(* ===== verification/Listing.v ===== *)
(** * The listing routes

    src/internal/httpapi/listing.go, targets.go and authinfo.go: the bodies of
    the five listing routes, of the targets route and of the authentication
    discovery route, from the caches' answers and one configuration snapshot. *)

From S2P Require Import Prelude Effects Keys Caches Config Discovery Routes Query.

(** ** The lists *)

(** [servicesOf], [catalogOf], [namespacesOf], of a filtered catalog. *)
Definition servicesOf (refs : list serviceRef) : list string := merge_sort String.le refs.*2.
Definition catalogOf (refs : list serviceRef) : list serviceRef := refs.

(** [slices.Compact]: runs of equal elements become one. *)
Fixpoint compact (l : list string) : list string :=
  match l with
  | [] => []
  | x :: l' =>
      match compact l' with
      | [] => [x]
      | y :: t => if decide (x = y) then y :: t else x :: y :: t
      end
  end.
Definition namespacesOf (refs : list serviceRef) : list string := compact (merge_sort String.le refs.*1).

(** [admittedCatalog], of what [Catalog] answers. *)
Definition admittedCatalog (realm : Realm) (refs : list serviceRef) : list serviceRef :=
  filterCatalog realm refs.

(** ** Views of the configuration *)

Record realmView := { rv_Name : string; rv_Realm : Realm }.
Record whoamiBody := { wb_Principal : string; wb_Realm : realmView; wb_Mode : string; wb_Logout : string }.

Definition ModeDisabled : string := "disabled".
Definition ModeBasic : string := "basic".
Definition ModeOIDC : string := "oidc".
Definition logoutPath : string := "/auth/logout".

(** The fields of the authentication configuration the views read; an absent
    block is [None]. *)
Record CLIConfig := { cli_ClientID : string; cli_Scopes : list string; cli_PKCE : bool }.
Record OIDCConfig := {
  oidc_Issuer : string;
  oidc_TokenType : string;
  oidc_Browser : bool;
  oidc_CLI : option CLIConfig
}.
Record AuthConfig := { auth_Mode : string; auth_OIDC : option OIDCConfig }.

(** [whoamiView]. *)
Definition whoamiView (auth : AuthConfig) (principal realmName : string) (realm : Realm) : whoamiBody :=
  {| wb_Principal := principal; wb_Realm := {| rv_Name := realmName; rv_Realm := realm |};
     wb_Mode := auth_Mode auth;
     wb_Logout :=
       match auth_OIDC auth with
       | Some o => if String.eqb (auth_Mode auth) ModeOIDC && oidc_Browser o then logoutPath else EmptyString
       | None => EmptyString
       end |}.

(** [limitsView]; [lb_Port] and [lb_PortName] are the port default. *)
Record limitsBody := {
  lb_CPUSeconds : Z;
  lb_TraceSeconds : Z;
  lb_Profiles : list string;
  lb_Port : Z;
  lb_PortName : string;
  lb_AllowedSelections : list Selection;
  lb_PGOEnabled : bool
}.

(** [Profiles] of src/internal/config/config.go. *)
Definition profileNames : list string :=
  ["cpu"; "trace"; "heap"; "allocs"; "goroutine"; "mutex"; "block"; "threadcreate"].
Definition IsProfile (name : string) : bool := bool_decide (name ∈ profileNames).

Definition limitsView (limits : LimitsConfig) (pprof : PprofConfig) (pgoEnabled : bool) : limitsBody :=
  {| lb_CPUSeconds := CPUSeconds limits; lb_TraceSeconds := TraceSeconds limits;
     lb_Profiles := profileNames;
     lb_Port := if negb (pp_Port pprof =? 0) then pp_Port pprof else 0;
     lb_PortName := if negb (pp_Port pprof =? 0) then EmptyString else pp_PortName pprof;
     lb_AllowedSelections := pp_AllowedSelections pprof; lb_PGOEnabled := pgoEnabled |}.

(** [authInfoView]. *)
Record authInfoCLI := {
  ai_Issuer : string;
  ai_ClientID : string;
  ai_TokenType : string;
  ai_Scopes : list string;
  ai_PKCE : bool
}.
Definition authInfoView (auth : AuthConfig) : string * option authInfoCLI :=
  (auth_Mode auth,
   if negb (String.eqb (auth_Mode auth) ModeOIDC) then None
   else
     match auth_OIDC auth with
     | None => None
     | Some o =>
         match oidc_CLI o with
         | None => None
         | Some cli =>
             Some {| ai_Issuer := oidc_Issuer o; ai_ClientID := cli_ClientID cli;
                     ai_TokenType := oidc_TokenType o; ai_Scopes := cli_Scopes cli;
                     ai_PKCE := cli_PKCE cli |}
         end
     end).

(** ** The targets body *)

Record targetView := { tv_Pod : string; tv_Node : string; tv_Version : string }.
Definition target_view (t : Target) : targetView :=
  {| tv_Pod := tg_Pod t; tv_Node := tg_Node t; tv_Version := tg_Version t |}.
Definition view_pod_le (a b : targetView) : Prop := String.le (tv_Pod a) (tv_Pod b).
#[export] Instance view_pod_le_dec : RelDecision view_pod_le.
Proof. intros a b. unfold view_pod_le. apply _. Defined.

(** [targetViews]. *)
Definition targetViews (targets : list Target) : list targetView :=
  merge_sort view_pod_le (target_view <$> targets).

(** ** Properties *)

Lemma compact_elem (x : string) (l : list string) : x ∈ compact l <-> x ∈ l.
Proof.
  induction l as [|y l IH]; [done|]. simpl. destruct (compact l) as [|z t] eqn:E.
  - by rewrite !elem_of_cons, <-IH.
  - case_decide as Hd; [subst|]; rewrite !elem_of_cons, <-IH, !elem_of_cons; naive_solver.
Qed.

Lemma compact_head (l : list string) :
  match compact l with [] => l = [] | y :: _ => head l = Some y end.
Proof.
  induction l as [|x l IH]; [done|]. simpl. destruct (compact l) as [|y t]; [done|].
  case_decide as Hd; [by subst|done].
Qed.

Lemma compact_sorted (l : list string) :
  StronglySorted String.le l -> StronglySorted String.le (compact l).
Proof.
  induction l as [|x l IH]; [done|]. intros [Hall Hs]%StronglySorted_cons. specialize (IH Hs).
  simpl. destruct (compact l) as [|y t] eqn:E; [by repeat constructor|].
  case_decide; [done|]. apply StronglySorted_cons. split; [|done].
  apply Forall_forall. intros z Hz. rewrite <-E, compact_elem in Hz.
  rewrite Forall_forall in Hall. by apply Hall.
Qed.

Lemma compact_NoDup (l : list string) : StronglySorted String.le l -> NoDup (compact l).
Proof.
  induction l as [|x l IH]; [constructor|]. intros [Hall Hs]%StronglySorted_cons. specialize (IH Hs).
  simpl. pose proof (compact_sorted l Hs) as Hcs. destruct (compact l) as [|y t] eqn:E.
  { apply NoDup_singleton. }
  case_decide as Hne; [done|]. apply NoDup_cons. split; [|done]. intros Hin.
  apply elem_of_cons in Hin as [->|Hin]; [done|]. apply StronglySorted_cons in Hcs as [Ht _].
  rewrite Forall_forall in Ht. pose proof (Ht x Hin) as H1. rewrite Forall_forall in Hall.
  assert (y ∈ l) as Hy by (apply compact_elem; rewrite E; by left).
  apply Hne. by apply (anti_symm String.le); [apply Hall|].
Qed.

(** The lists a caller is answered.  The namespaces listed are exactly those
    of the Services its realm admits, each once and in order; the Services of
    a namespace and the catalog list exactly those Services; nothing else of
    the cluster shows. *)
Theorem listings_exact (realm : Realm) (refs : list serviceRef) :
  let admitted := admittedCatalog realm refs in
  (forall ns svc, (ns, svc) ∈ catalogOf admitted <->
     (ns, svc) ∈ refs /\ listAllows (Namespaces realm) ns = true /\ listAllows (Services realm) svc = true) /\
  (forall ns, ns ∈ namespacesOf admitted <-> exists svc, (ns, svc) ∈ catalogOf admitted) /\
  (forall svc, svc ∈ servicesOf admitted <-> exists ns, (ns, svc) ∈ catalogOf admitted) /\
  StronglySorted String.le (namespacesOf admitted) /\ NoDup (namespacesOf admitted) /\
  StronglySorted String.le (servicesOf admitted).
Proof.
  intros admitted. unfold catalogOf, namespacesOf, servicesOf.
  assert (forall l : list string, StronglySorted String.le (merge_sort String.le l)) as Hsort.
  { intros l. apply Sorted_StronglySorted; [intros a b c; by apply transitivity|]. apply Sorted_merge_sort, _. }
  assert (forall (x : string) l, x ∈ merge_sort String.le l <-> x ∈ l) as Hms.
  { intros x l. apply elem_of_Permutation_proper, merge_sort_Permutation. }
  split; [|split; [|split; [|split; [|split]]]].
  - intros ns svc. unfold admitted, admittedCatalog, filterCatalog. rewrite list_elem_of_filter. simpl.
    rewrite andb_true_iff. tauto.
  - intros ns. rewrite compact_elem, Hms, list_elem_of_fmap. split.
    + intros ([n v] & -> & Hin). by exists v.
    + intros [v Hin]. by exists (ns, v).
  - intros svc. rewrite Hms, list_elem_of_fmap. split.
    + intros ([n v] & -> & Hin). by exists n.
    + intros [n Hin]. by exists (n, svc).
  - apply compact_sorted, Hsort.
  - apply compact_NoDup, Hsort.
  - apply Hsort.
Qed.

⁂

▶ **Task details**:
Output the material above exactly, but only from the line that carries "From S2P Require" through the line that carries "Definition logoutPath : string".

▶ **Result**:
From S2P Require Import Prelude Effects Keys Caches Config Discovery Routes Query.

(** ** The lists *)

(** [servicesOf], [catalogOf], [namespacesOf], of a filtered catalog. *)
Definition servicesOf (refs : list serviceRef) : list string := merge_sort String.le refs.*2.
Definition catalogOf (refs : list serviceRef) : list serviceRef := refs.

(** [slices.Compact]: runs of equal elements become one. *)
Fixpoint compact (l : list string) : list string :=
  match l with
  | [] => []
  | x :: l' =>
      match compact l' with
      | [] => [x]
      | y :: t => if decide (x = y) then y :: t else x :: y :: t
      end
  end.
Definition namespacesOf (refs : list serviceRef) : list string := compact (merge_sort String.le refs.*1).

(** [admittedCatalog], of what [Catalog] answers. *)
Definition admittedCatalog (realm : Realm) (refs : list serviceRef) : list serviceRef :=
  filterCatalog realm refs.

(** ** Views of the configuration *)

Record realmView := { rv_Name : string; rv_Realm : Realm }.
Record whoamiBody := { wb_Principal : string; wb_Realm : realmView; wb_Mode : string; wb_Logout : string }.

Definition ModeDisabled : string := "disabled".
Definition ModeBasic : string := "basic".
Definition ModeOIDC : string := "oidc".
Definition logoutPath : string := "/auth/logout".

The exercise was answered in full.